Auf der Grundlage von einer Vielzahl einfachblinder und zehn doppelblinder, plazebokontrollierter Studien wird ein Überblick der bisherigen Erfahrungen mit Vigabatrin als antiepileptische Zusatzmedikation bei Erwachsenen mit ansonsten nicht ausreichend kontrollierbaren Anfällen gegeben. Bei der Wirksamkeit zeigt sich bei rund jedem zweiten Patienten mit fokalen Anfällen eine mindestens 50%ige Besserung der Anfallsfrequenz. Nach den Langzeitstudien und -beobachtungen scheint ein Wirkungsverlust möglich zu sein, ohne dass derzeit dazu genaue Daten vorliegen.
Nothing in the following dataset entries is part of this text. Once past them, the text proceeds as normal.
Lemma history_keys_distinct d node :
  history_keyed d ->
  NoDup (map history_order
    (List.filter (fun r => String.eqb (hs_node_id (hh_snapshot r)) node) (rows_of (hd_history d)))).
Proof.
  intros Hk.
  assert (Hpk : NoDup (map (fun r => (hh_evaluation_id r, hs_node_id (hh_snapshot r)))
                           (rows_of (hd_history d)))).
  { unfold rows_of. rewrite map_map.
    rewrite (map_ext_in _ fst); [apply NoDup_fst_map_to_list|].
    intros [k r] Hin. apply list_elem_of_In, elem_of_map_to_list in Hin. symmetry. exact (Hk _ _ Hin). }
  revert Hpk. generalize (rows_of (hd_history d)). intros l Hl.
  apply (NoDup_finer (fun r => hh_evaluation_id r)); [by intros x y [= _ He]|].
  induction l as [|r l IH]; [constructor|]. cbn [map] in Hl. apply NoDup_cons in Hl as [Hn Hl].
  cbn [List.filter]. destruct (String.eqb _ node) eqn:E; [|by apply IH]. cbn [map].
  apply NoDup_cons. split; [|by apply IH]. intros (y & Hy & Hin)%list_elem_of_fmap.
  apply list_elem_of_In, filter_In in Hin as [Hin Hyn]. bool_facts. apply Hn.
  apply list_elem_of_fmap. exists y. split; [congruence|by apply list_elem_of_In].
Qed.

Lemma filter_nested {A} (p q1 q2 : A -> bool) l :
  (forall x, x ∈ l -> p x = true -> q1 x = q2 x) ->
  List.filter p (List.filter q1 l) = List.filter p (List.filter q2 l).
Proof.
  induction l as [|x l IH]; intros Hq; [done|].
  assert (Hl : forall y, y ∈ l -> p y = true -> q1 y = q2 y)
    by (intros y Hy; apply Hq, elem_of_cons; auto).
  specialize (IH Hl). cbn [List.filter]. destruct (p x) eqn:Hp.
  - rewrite (Hq x ltac:(apply elem_of_cons; auto) Hp). destruct (q2 x); cbn [List.filter]; by rewrite ?Hp, IH.
  - destruct (q1 x), (q2 x); cbn [List.filter]; by rewrite ?Hp, IH.
Qed.

Lemma slots_seen_within history a n :
  0 <= n -> (forall r, r ∈ history -> exists k, slot_of r = Some k /\ a <= k < a + n) ->
  slots_seen history <= n.
Proof.
  intros Hn Hin. unfold slots_seen.
  assert (Hsub : list_to_set (omap slot_of history) ⊆ (list_to_set (seqZ a n) : gset Z)).
  { intros k. rewrite !elem_of_list_to_set, elem_of_seqZ. intros (r & Hr & Hk)%list_elem_of_omap.
    destruct (Hin r Hr) as (k' & Hk' & Hb). rewrite Hk in Hk'. by simplify_eq. }
  apply subseteq_size in Hsub. rewrite (size_list_to_set (seqZ a n)) in Hsub by apply NoDup_seqZ.
  rewrite length_seqZ in Hsub. lia.
Qed.

(** The buckets that have the last evaluation of a slot with a given status. *)
Definition slots_in_status (d : HealthDb) (node : string) (start n : Z) (j : nat) : Z :=
  Z.of_nat (length (List.filter (fun k => bool_decide (slot_status d node k = Some j))
                                (seqZ start n))).

Definition rollup_status_counts (r : HealthRollupRecord) : list Z :=
  [ru_healthy_count r; ru_degraded_count r; ru_unreachable_count r; ru_stale_count r;
   ru_disabled_count r; ru_unknown_count r].
(** Tables after storing snapshots: the runs and the log are as before, the
    history has one new row per snapshot. *)
Lemma store_snapshots_ok l : forall d id d',
  store_snapshots d id l = Ok d' -> history_keyed d ->
  hd_runs d' = hd_runs d /\ hd_core d' = hd_core d /\ hd_sched d' = hd_sched d /\
  hd_policy d' = hd_policy d /\
  history_keyed d' /\ hd_history d ⊆ hd_history d' /\
  (forall x, length (rows_of_evaluation d' x)
             = (length (rows_of_evaluation d x) + if String.eqb x id then length l else 0)%nat).
Proof.
  induction l as [|s l IH]; intros d id d' Hs Hk; cbn [store_snapshots] in Hs.
  { simplify_eq. split_and!; try done. intros x. destruct (String.eqb x id); simpl; lia. }
  destruct (upsert_health_snapshot_tx d s) as [d1|] eqn:E1; [|done].
  apply upsert_snapshot_ok in E1 as ->.
  destruct (insert_health_history_tx _ id s) as [d2|] eqn:E2; [|done].
  apply insert_history_ok in E2 as [Hnew ->]. simpl in Hnew.
  eapply IH in Hs as (Hr & Hc & Hsc & Hp & Hk' & Hsub & Hlen).
  2:{ intros k r. simpl. rewrite lookup_insert_Some.
      intros [[<- <-]|[_ Hl]]; [done|exact (Hk _ _ Hl)]. }
  split_and!; [done..| |].
  - etrans; [|exact Hsub]. simpl. by apply insert_subseteq.
  - intros x. rewrite Hlen. unfold rows_of_evaluation, rows_of. simpl.
    rewrite (Permutation_length (filter_perm _ _ _
      (Permutation_map snd (map_to_list_insert _ _ _ Hnew)))). simpl.
    rewrite (String.eqb_sym id x). destruct (String.eqb x id); simpl; lia.
Qed.

(** ** What an operation keeps *)

(** The history grows, and a run that has ended does not change. *)
Definition extends (d d' : HealthDb) : Prop :=
  hd_history d ⊆ hd_history d' /\
  (forall id r, hd_runs d !! id = Some r -> is_running r = false -> hd_runs d' !! id = Some r).

Lemma extends_refl d : extends d d.
Proof. by split. Qed.

Lemma extends_trans d1 d2 d3 : extends d1 d2 -> extends d2 d3 -> extends d1 d3.
Proof. intros [Hh1 Hr1] [Hh2 Hr2]. split; [by etrans|eauto]. Qed.

Lemma events_of_snoc kinds id audit e :
  length (events_of kinds id (audit ++ [e]))
  = (length (events_of kinds id audit)
     + if bool_decide (ae_request_id e = Some id) && str_in_list (ae_event e) kinds
       then 1 else 0)%nat.
Proof.
  unfold events_of. rewrite List.filter_app, length_app. cbn [List.filter].
  by destruct (bool_decide _ && str_in_list _ kinds).
Qed.
(* ===== verification/HealthEvaluation.v ===== *)
(** * HealthEvaluation: one run of the evaluator

    The transactions of an evaluation change only the health tables and the
    audit log, so the evaluator computes the same snapshots again within the
    minute and finds its run. *)

From S2P Require Import Prelude Text External Wire AgentConfig InputValidation StoreTypes.
From S2P Require Import StoredText StoragePayloads StoreDb Enrollment ObservationPayloads.
From S2P Require Import AlertWebhook SchedulerStore NodeMetadata AlertQueue Ordering Slo.
From S2P Require Import ApiPayloads ApiStore ApiProjections StoreLemmas HealthStore Health.
From S2P Require Import HealthRollups HealthRuns.

(** ** What an evaluation reads *)

Record same_inputs (d d' : HealthDb) : Prop := {
  si_nodes : db_nodes (hd_core d') = db_nodes (hd_core d);
  si_trust : db_trust (hd_core d') = db_trust (hd_core d);
  si_observations : sd_observations (hd_sched d') = sd_observations (hd_sched d);
  si_policy : hd_policy d' = hd_policy d;
}.

Section evaluation.
Context `{EndpointIdOps, TimeOps, ZonedTimeOps, JsonOps, JsonBytes, DigestOps, Blake3Ops}.

Lemma same_inputs_refl d : same_inputs d d.
Proof. by split. Qed.

Lemma same_inputs_trans d1 d2 d3 : same_inputs d1 d2 -> same_inputs d2 d3 -> same_inputs d1 d3.
Proof. intros [] []. split; congruence. Qed.

Lemma compute_node_inputs d d' node generated_at policy :
  same_inputs d d' ->
  compute_node_health d' node generated_at policy = compute_node_health d node generated_at policy.
Proof.
  intros [_ Ht Ho _]. unfold compute_node_health, get_endpoint_trust_tx, list_probe_observations.
  by rewrite Ht, Ho.
Qed.
Definition write_alert_webhook_hook_enabled env (d : QueueDb) (id : string) (enabled : bool)
    (updated_at actor : string) : QueueDb * result StoreError bool :=
  transact d (
    let? _ := map_err InvalidInput (validate_actor actor) in
    let? _ := validate_safe_id "hook_id" id 128 in
    let? _ := validate_rfc3339 updated_at "alert hook updated_at" in
    let? current := ok_or (webhook_row d id) (InvalidInput "alert webhook hook does not exist") in
    if eqb (wh_enabled current) enabled then Ok (d, false) else
    let d' := set_hooks (<[id := with_hook_enabled enabled updated_at current]> (qd_hooks d)) d in
    let event_name := if enabled then "alert.hook.enable" else "alert.hook.disable" in
    let? d' := alert_audit d'
      (audit_request true (Some (event_name +:+ ":" +:+ id +:+ ":" +:+ updated_at))
         (Some (blake3_hex (id +:+ ":" +:+ (if enabled then "true" else "false") +:+ ":"
                            +:+ updated_at))) None
         (VObject [("actor_type", VString "user"); ("enabled", VBool enabled); ("reason", Null);
                   ("target_id", VString id); ("target_type", VString "alert_webhook_hook")])
         (AuditEvent_new env actor event_name)) in
    Ok (d', true)).

(** The column of the allowlist holds the payload that was written. *)
Definition alert_webhook_hook_from_row (row : AlertWebhookHookRecord)
    : result StoreError AlertWebhookHookRecord :=
  let? _ := map_err (fun _ => conversion_failure 6) (host_allow_validate (wh_host_allow row)) in
  let? _ := map_err (fun _ => conversion_failure 6)
                    (host_allow_relationship (wh_host_allow row) (wh_endpoint_host row)) in
  Ok row.

(** [ORDER BY name, hook_id]. *)
Definition list_alert_webhook_hooks (d : QueueDb) : result StoreError (list AlertWebhookHookRecord) :=
  try_map alert_webhook_hook_from_row
    (Ordering.sort_by (fun h => [Some (wh_name h); Some (wh_hook_id h)])
       (List.filter (fun h => String.eqb (wh_hook_type h) "webhook") (rows_of (qd_hooks d)))).

Definition get_alert_webhook_hook (d : QueueDb) (id : string)
    : result StoreError (option AlertWebhookHookRecord) :=
  optional_row alert_webhook_hook_from_row (webhook_row d id).
End alert_events.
Eine Anfallsfreiheit ließ sich bei bislang therapieresistenten Epilepsien erwartungsgemäß nur bei einigen Patienten erzielen, neben einer Reduktion der Anfallszahl wurde häufiger aber auch eine Besserung der Dauer und Intensität beobachtet. Die derzeit empfohlene Standarddosis beträgt zwei bis drei Gramm/Tag, verteilt auf zwei Einnahmezeitpunkte. Bei den Nebenwirkungen dominieren Zeichen einer verstärkten Sedierung bei jedem fünften Patienten, die bei langsam einschleichender Behandlung seltener sind als bei einem Beginn mit zwei Gramm Vigabatrin am Tag. Möglicherweise kommt es unter Vigabatrin häufiger als unter anderen Antiepileptika zu psychotischen Nebenwirkungen, die ebenso wie alle anderen unerwünschten Wirkungen nach Absetzen jeweils reversibel sind. Blutspiegel- und sonstige Laborkontrollen haben im Vergleich zu anderen Antiepileptika eine geringere Bedeutung.